> Instructions to follow:
You are to retype exactly the line with "match element_at (CommandManager.commands" and every line after it in the entries below.

Collected data entries
(** Modelled from the spec: [undo] of section 4.2, which the source's
    [CommandManager.undo] follows except at [index == -1]: it fails with
    [NothingToUndo] there; otherwise it calls [revert] on the operation at
    [index] and then decrements [index], and when [revert] fails it leaves
    [index] unchanged and hands the error on. [revert] is [undo] of the
    source's [Command]. The specification keeps [index] within the record
    (Invariant 1), so it says nothing of a cursor with no operation under
    it; the model reports [NothingToUndo] there as well. *)
Definition undo {T : Type} (s : CommandManager.Sys T)
  : outcome * CommandManager.Sys T :=
  if CommandManager.index (CommandManager.this s) =? -1
  then (HistoryFailed NothingToUndo, s)
  else
    match element_at (CommandManager.commands (CommandManager.this s))
                     (CommandManager.index (CommandManager.this s)) with
    | Some c =>
        match Command.undo c (CommandManager.env s) with
        | (Normal _, w') =>
            (Done,
             CommandManager.mkSys
               (CommandManager.mk (CommandManager.commands (CommandManager.this s))
                                  (CommandManager.index (CommandManager.this s) - 1))
               w')
        | (Abrupt e, w') =>
            (OperationFailed e, CommandManager.mkSys (CommandManager.this s) w')
        end
    | None => (HistoryFailed NothingToUndo, s)
    end.

(** One request to the engine. *)
Inductive request (T : Type) : Type :=
| ReqExecute (op : Command.t T)
| ReqUndo.
Arguments ReqExecute {T} op.
Arguments ReqUndo {T}.

Definition serve {T : Type} (maxHistory : option nat) (r : request T)
  : CommandManager.Sys T -> outcome * CommandManager.Sys T :=
  match r with
  | ReqExecute op => execute maxHistory op
  | ReqUndo => undo
  end.

(** The requests [rs] served in sequence, from the state [s]. *)
Fixpoint run {T : Type} (maxHistory : option nat) (rs : list (request T))
  (s : CommandManager.Sys T) : CommandManager.Sys T :=
  match rs with
  | [] => s
  | r :: rest => run maxHistory rest (snd (serve maxHistory r s))
  end.



End Bounded.

(** Unfolds a method of the manager down to the state it computes. *)
Ltac js_unfold :=
  unfold CommandManager.executeCommand, CommandManager.undo, CommandManager.redo,
    CommandManager.invoke, CommandManager.in_world, CommandManager.get_index,
    CommandManager.set_index, CommandManager.get_commands,
    CommandManager.set_commands, console_log, bind, gets, modify, throw, ret.

(** * Properties *)

Import CommandManager.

> Task result:
    match element_at (CommandManager.commands (CommandManager.this s))
                     (CommandManager.index (CommandManager.this s)) with
    | Some c =>
        match Command.undo c (CommandManager.env s) with
        | (Normal _, w') =>
            (Done,
             CommandManager.mkSys
               (CommandManager.mk (CommandManager.commands (CommandManager.this s))
                                  (CommandManager.index (CommandManager.this s) - 1))
               w')
        | (Abrupt e, w') =>
            (OperationFailed e, CommandManager.mkSys (CommandManager.this s) w')
        end
    | None => (HistoryFailed NothingToUndo, s)
    end.

(** One request to the engine. *)
Inductive request (T : Type) : Type :=
| ReqExecute (op : Command.t T)
| ReqUndo.
Arguments ReqExecute {T} op.
Arguments ReqUndo {T}.

Definition serve {T : Type} (maxHistory : option nat) (r : request T)
  : CommandManager.Sys T -> outcome * CommandManager.Sys T :=
  match r with
  | ReqExecute op => execute maxHistory op
  | ReqUndo => undo
  end.

(** The requests [rs] served in sequence, from the state [s]. *)
Fixpoint run {T : Type} (maxHistory : option nat) (rs : list (request T))
  (s : CommandManager.Sys T) : CommandManager.Sys T :=
  match rs with
  | [] => s
  | r :: rest => run maxHistory rest (snd (serve maxHistory r s))
  end.



End Bounded.

(** Unfolds a method of the manager down to the state it computes. *)
Ltac js_unfold :=
  unfold CommandManager.executeCommand, CommandManager.undo, CommandManager.redo,
    CommandManager.invoke, CommandManager.in_world, CommandManager.get_index,
    CommandManager.set_index, CommandManager.get_commands,
    CommandManager.set_commands, console_log, bind, gets, modify, throw, ret.

(** * Properties *)

Import CommandManager.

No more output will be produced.